[Saved data entries]
-- Opening Marker --
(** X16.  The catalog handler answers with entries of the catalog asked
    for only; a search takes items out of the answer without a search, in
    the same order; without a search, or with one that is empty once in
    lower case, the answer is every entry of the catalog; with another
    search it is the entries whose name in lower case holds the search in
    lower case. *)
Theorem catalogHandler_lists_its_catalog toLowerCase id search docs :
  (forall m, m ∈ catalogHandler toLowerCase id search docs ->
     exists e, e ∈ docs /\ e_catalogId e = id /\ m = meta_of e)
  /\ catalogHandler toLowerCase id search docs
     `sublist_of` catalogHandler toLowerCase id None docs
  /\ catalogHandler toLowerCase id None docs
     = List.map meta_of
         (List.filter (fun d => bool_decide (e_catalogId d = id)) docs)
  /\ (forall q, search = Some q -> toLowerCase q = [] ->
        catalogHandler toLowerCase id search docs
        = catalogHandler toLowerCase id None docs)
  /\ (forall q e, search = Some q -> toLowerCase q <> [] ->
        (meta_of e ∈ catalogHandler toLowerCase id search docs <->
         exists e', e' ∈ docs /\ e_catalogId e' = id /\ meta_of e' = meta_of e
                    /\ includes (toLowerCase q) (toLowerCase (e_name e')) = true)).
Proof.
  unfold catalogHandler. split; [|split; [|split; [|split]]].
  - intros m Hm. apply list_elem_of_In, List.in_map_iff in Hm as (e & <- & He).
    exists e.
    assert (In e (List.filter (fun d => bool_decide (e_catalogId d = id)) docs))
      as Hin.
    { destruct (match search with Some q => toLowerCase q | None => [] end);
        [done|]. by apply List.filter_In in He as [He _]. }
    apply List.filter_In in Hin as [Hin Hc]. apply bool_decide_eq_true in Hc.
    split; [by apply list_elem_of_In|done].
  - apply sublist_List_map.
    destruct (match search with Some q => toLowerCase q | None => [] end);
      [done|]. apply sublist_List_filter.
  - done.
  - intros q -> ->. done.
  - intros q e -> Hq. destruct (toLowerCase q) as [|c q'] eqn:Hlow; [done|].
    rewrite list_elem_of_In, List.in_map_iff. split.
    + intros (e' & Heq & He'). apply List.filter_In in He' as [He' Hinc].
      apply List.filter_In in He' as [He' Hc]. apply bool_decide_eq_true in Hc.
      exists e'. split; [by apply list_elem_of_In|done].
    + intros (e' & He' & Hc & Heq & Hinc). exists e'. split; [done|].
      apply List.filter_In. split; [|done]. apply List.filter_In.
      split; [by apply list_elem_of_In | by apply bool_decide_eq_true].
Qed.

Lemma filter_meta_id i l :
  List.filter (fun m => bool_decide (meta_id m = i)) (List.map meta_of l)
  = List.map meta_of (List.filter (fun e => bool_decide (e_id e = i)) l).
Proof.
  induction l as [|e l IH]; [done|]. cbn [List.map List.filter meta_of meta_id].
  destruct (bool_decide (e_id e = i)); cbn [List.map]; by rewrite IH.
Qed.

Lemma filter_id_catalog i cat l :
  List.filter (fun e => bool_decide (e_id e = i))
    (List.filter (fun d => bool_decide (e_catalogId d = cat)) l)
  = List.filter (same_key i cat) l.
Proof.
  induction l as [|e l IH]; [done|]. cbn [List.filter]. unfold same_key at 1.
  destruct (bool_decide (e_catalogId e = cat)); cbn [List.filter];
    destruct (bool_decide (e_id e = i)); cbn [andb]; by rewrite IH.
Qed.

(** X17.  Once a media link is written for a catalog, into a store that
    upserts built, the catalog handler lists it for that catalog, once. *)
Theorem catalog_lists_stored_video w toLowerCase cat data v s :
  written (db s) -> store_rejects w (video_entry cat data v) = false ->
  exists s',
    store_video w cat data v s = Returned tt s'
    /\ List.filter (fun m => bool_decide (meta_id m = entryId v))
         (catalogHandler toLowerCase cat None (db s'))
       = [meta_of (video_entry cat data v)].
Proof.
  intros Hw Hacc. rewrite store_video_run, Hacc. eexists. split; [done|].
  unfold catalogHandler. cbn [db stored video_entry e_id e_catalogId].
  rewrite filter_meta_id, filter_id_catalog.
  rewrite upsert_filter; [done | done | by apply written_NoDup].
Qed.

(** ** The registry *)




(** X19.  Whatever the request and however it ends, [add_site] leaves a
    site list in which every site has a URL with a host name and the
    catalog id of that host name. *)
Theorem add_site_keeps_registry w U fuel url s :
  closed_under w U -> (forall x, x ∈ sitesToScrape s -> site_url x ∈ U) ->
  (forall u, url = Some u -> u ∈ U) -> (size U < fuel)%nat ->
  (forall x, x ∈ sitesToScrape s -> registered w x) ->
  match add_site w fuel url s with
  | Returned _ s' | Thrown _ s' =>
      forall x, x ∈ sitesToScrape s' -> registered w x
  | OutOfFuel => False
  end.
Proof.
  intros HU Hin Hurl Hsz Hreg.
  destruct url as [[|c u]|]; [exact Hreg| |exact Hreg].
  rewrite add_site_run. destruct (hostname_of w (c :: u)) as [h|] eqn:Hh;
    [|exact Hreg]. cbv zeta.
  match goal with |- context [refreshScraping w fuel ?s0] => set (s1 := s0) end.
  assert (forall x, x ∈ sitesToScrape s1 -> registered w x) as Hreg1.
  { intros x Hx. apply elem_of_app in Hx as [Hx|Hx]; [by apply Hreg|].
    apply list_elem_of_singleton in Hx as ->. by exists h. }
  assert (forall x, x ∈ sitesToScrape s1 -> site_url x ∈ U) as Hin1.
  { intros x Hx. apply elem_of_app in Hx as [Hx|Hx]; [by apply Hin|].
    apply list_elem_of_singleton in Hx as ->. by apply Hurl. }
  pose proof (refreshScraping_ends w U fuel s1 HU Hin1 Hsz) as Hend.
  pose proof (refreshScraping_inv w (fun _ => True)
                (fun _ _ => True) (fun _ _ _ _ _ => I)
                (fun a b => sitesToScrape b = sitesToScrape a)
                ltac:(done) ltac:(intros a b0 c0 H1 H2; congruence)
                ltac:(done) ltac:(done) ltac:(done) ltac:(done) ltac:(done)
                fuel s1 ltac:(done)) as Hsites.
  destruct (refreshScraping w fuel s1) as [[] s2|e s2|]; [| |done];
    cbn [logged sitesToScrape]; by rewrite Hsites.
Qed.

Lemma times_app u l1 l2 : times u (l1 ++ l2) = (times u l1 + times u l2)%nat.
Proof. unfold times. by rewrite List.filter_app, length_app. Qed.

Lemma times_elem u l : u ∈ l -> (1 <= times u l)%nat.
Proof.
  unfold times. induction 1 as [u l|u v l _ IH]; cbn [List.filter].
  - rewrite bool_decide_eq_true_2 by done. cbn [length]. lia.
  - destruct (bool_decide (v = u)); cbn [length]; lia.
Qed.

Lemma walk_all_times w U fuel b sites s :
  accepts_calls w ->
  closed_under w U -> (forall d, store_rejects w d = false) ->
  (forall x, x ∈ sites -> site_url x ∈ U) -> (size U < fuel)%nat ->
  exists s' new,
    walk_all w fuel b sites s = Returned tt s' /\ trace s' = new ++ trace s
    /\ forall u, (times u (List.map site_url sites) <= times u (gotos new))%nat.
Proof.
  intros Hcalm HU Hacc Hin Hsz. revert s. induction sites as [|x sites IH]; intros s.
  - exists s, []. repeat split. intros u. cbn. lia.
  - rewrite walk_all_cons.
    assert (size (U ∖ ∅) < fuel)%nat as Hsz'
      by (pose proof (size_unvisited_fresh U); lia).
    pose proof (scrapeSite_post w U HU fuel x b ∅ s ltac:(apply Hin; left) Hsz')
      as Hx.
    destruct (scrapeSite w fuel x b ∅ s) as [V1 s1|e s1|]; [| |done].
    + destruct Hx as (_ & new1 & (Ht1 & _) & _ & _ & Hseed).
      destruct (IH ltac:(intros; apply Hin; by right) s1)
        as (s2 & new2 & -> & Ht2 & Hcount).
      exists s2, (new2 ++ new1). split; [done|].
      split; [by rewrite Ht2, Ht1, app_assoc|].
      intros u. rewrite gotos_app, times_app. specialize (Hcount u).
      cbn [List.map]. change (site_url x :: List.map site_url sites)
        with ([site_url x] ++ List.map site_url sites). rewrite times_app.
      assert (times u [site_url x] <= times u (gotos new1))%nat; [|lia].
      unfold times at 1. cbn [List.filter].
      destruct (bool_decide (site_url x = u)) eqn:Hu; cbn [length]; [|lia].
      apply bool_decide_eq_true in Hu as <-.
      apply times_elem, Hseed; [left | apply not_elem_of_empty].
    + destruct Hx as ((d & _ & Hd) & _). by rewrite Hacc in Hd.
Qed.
-- Closing Marker --
» **Work item**
Print exactly the lines above from the one with "assert (In e" to the one with "(List.filter (fun d => bool_decide (e_catalogId d = cat))", including both.

» **Task response**
    assert (In e (List.filter (fun d => bool_decide (e_catalogId d = id)) docs))
      as Hin.
    { destruct (match search with Some q => toLowerCase q | None => [] end);
        [done|]. by apply List.filter_In in He as [He _]. }
    apply List.filter_In in Hin as [Hin Hc]. apply bool_decide_eq_true in Hc.
    split; [by apply list_elem_of_In|done].
  - apply sublist_List_map.
    destruct (match search with Some q => toLowerCase q | None => [] end);
      [done|]. apply sublist_List_filter.
  - done.
  - intros q -> ->. done.
  - intros q e -> Hq. destruct (toLowerCase q) as [|c q'] eqn:Hlow; [done|].
    rewrite list_elem_of_In, List.in_map_iff. split.
    + intros (e' & Heq & He'). apply List.filter_In in He' as [He' Hinc].
      apply List.filter_In in He' as [He' Hc]. apply bool_decide_eq_true in Hc.
      exists e'. split; [by apply list_elem_of_In|done].
    + intros (e' & He' & Hc & Heq & Hinc). exists e'. split; [done|].
      apply List.filter_In. split; [|done]. apply List.filter_In.
      split; [by apply list_elem_of_In | by apply bool_decide_eq_true].
Qed.

Lemma filter_meta_id i l :
  List.filter (fun m => bool_decide (meta_id m = i)) (List.map meta_of l)
  = List.map meta_of (List.filter (fun e => bool_decide (e_id e = i)) l).
Proof.
  induction l as [|e l IH]; [done|]. cbn [List.map List.filter meta_of meta_id].
  destruct (bool_decide (e_id e = i)); cbn [List.map]; by rewrite IH.
Qed.

Lemma filter_id_catalog i cat l :
  List.filter (fun e => bool_decide (e_id e = i))
    (List.filter (fun d => bool_decide (e_catalogId d = cat)) l)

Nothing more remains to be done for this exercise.